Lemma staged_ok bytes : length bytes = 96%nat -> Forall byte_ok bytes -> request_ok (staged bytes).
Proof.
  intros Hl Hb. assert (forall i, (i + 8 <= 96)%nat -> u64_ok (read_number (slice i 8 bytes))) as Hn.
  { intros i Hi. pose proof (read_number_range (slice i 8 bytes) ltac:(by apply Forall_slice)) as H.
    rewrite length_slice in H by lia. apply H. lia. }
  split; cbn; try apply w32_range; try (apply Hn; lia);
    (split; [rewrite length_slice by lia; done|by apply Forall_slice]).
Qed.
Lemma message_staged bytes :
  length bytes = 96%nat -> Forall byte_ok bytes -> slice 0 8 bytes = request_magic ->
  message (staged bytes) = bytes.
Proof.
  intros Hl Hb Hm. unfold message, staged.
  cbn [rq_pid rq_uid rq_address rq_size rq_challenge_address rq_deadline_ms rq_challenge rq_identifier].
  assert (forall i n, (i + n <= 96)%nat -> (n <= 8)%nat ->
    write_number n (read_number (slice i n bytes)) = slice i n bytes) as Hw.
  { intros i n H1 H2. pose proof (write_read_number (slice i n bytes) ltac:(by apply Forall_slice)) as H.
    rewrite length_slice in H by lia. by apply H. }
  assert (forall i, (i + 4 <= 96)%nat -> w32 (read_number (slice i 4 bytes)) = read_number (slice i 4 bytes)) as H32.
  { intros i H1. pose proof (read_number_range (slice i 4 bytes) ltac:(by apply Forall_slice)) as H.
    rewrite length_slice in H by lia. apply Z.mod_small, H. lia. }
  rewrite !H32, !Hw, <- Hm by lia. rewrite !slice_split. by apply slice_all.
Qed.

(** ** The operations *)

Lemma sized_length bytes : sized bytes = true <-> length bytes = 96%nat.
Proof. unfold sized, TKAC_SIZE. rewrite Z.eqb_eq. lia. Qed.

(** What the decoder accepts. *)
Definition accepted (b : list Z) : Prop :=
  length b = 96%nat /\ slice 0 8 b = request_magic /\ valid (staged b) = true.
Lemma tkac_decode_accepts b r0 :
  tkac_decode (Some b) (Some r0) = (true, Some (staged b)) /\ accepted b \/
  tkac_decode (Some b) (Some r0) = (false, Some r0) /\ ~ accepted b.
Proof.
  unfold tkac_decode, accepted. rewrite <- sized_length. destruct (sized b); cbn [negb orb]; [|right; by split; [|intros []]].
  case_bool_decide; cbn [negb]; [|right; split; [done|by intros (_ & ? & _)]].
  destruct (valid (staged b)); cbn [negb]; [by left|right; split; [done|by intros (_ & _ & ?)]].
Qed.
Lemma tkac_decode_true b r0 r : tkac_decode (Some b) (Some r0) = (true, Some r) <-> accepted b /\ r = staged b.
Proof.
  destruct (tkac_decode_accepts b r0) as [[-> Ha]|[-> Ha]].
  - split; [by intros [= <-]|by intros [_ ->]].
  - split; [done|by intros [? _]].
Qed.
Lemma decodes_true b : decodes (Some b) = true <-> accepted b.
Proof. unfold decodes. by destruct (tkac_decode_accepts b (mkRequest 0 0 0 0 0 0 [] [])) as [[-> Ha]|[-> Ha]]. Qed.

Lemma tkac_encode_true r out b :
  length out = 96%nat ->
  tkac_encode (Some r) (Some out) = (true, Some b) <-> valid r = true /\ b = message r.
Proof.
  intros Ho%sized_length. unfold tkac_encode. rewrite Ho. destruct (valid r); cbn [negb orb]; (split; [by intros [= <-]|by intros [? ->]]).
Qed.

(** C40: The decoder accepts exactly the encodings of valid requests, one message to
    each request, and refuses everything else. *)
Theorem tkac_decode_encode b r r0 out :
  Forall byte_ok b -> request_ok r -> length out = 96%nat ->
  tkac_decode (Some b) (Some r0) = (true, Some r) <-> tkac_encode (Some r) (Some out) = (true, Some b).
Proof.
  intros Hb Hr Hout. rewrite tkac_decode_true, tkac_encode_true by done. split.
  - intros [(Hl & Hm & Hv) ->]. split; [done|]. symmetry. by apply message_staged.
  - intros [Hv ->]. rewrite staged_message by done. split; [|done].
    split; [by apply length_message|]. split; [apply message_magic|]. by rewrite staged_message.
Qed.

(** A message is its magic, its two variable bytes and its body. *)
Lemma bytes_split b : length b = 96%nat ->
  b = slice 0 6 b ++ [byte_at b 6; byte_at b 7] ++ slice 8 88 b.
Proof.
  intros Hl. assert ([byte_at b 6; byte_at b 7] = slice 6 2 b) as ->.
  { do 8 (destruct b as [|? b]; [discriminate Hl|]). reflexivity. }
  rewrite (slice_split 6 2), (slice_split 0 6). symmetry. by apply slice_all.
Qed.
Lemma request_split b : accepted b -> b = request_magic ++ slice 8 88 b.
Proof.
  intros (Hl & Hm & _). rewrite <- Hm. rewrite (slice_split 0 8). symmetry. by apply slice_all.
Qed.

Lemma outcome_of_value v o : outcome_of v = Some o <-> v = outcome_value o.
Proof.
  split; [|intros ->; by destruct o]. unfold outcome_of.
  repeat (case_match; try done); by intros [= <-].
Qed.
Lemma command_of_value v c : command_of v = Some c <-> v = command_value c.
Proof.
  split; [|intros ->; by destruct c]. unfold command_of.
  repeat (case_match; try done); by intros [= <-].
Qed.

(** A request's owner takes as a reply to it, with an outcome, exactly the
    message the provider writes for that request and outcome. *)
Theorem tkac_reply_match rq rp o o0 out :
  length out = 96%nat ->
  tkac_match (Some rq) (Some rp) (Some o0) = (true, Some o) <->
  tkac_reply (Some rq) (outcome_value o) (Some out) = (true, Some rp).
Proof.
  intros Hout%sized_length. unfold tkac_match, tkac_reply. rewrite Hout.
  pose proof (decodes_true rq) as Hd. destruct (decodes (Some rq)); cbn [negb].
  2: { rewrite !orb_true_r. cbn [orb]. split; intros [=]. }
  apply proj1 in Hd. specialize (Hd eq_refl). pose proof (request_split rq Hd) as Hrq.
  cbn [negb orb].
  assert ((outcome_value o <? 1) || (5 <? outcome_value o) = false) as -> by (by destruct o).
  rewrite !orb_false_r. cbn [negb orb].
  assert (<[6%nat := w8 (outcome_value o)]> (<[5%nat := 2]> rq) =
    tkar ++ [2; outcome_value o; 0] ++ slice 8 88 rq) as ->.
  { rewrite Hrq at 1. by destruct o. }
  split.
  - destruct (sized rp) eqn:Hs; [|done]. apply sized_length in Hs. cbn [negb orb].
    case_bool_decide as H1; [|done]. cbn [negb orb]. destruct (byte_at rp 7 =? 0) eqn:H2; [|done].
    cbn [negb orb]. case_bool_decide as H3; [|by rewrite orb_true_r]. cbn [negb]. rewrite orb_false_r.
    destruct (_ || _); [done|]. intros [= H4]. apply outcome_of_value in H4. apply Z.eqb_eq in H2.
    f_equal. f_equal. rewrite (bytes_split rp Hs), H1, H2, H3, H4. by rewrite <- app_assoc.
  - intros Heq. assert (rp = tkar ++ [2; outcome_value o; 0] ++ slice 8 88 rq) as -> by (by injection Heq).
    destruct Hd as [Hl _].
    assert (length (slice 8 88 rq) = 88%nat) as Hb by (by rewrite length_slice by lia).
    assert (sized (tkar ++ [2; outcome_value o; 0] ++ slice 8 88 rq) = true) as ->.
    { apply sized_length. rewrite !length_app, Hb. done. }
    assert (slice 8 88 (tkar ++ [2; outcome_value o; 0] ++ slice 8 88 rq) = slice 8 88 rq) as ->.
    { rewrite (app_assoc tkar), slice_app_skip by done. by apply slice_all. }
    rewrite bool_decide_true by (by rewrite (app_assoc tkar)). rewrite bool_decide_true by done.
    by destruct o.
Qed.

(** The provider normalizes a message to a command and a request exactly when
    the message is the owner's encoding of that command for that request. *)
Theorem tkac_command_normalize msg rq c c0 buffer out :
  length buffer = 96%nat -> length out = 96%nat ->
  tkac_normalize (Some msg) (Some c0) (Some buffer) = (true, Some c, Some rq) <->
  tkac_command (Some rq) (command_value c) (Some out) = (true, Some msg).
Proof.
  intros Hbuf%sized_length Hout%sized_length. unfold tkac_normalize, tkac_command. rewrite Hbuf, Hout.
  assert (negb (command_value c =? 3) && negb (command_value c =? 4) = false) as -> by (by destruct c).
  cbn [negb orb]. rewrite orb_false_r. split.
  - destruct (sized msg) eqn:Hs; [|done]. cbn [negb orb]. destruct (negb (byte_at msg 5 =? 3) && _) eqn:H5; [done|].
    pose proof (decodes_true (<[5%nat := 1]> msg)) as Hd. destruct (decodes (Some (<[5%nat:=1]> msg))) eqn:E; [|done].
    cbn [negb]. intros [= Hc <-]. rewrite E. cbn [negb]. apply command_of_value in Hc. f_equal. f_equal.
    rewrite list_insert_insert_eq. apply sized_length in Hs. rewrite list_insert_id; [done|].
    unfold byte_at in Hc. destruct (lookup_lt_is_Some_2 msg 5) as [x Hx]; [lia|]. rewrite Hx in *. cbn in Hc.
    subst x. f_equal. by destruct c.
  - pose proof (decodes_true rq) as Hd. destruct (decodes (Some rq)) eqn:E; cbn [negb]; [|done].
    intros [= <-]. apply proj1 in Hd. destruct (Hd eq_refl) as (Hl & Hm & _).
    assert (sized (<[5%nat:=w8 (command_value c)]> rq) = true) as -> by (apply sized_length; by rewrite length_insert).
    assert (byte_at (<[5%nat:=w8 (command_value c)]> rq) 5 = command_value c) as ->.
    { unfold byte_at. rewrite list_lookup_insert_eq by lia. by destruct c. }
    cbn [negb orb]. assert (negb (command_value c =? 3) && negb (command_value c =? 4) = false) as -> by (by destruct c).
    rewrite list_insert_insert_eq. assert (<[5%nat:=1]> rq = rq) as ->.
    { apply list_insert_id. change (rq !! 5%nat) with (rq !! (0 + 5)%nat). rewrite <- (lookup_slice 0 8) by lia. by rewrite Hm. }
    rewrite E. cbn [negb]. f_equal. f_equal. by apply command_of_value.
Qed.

────────────────────

Among the lines above, list those that contain the word "symmetry".

Solved problem:
  - intros [(Hl & Hm & Hv) ->]. split; [done|]. symmetry. by apply message_staged.
  rewrite (slice_split 6 2), (slice_split 0 6). symmetry. by apply slice_all.
  intros (Hl & Hm & _). rewrite <- Hm. rewrite (slice_split 0 8). symmetry. by apply slice_all.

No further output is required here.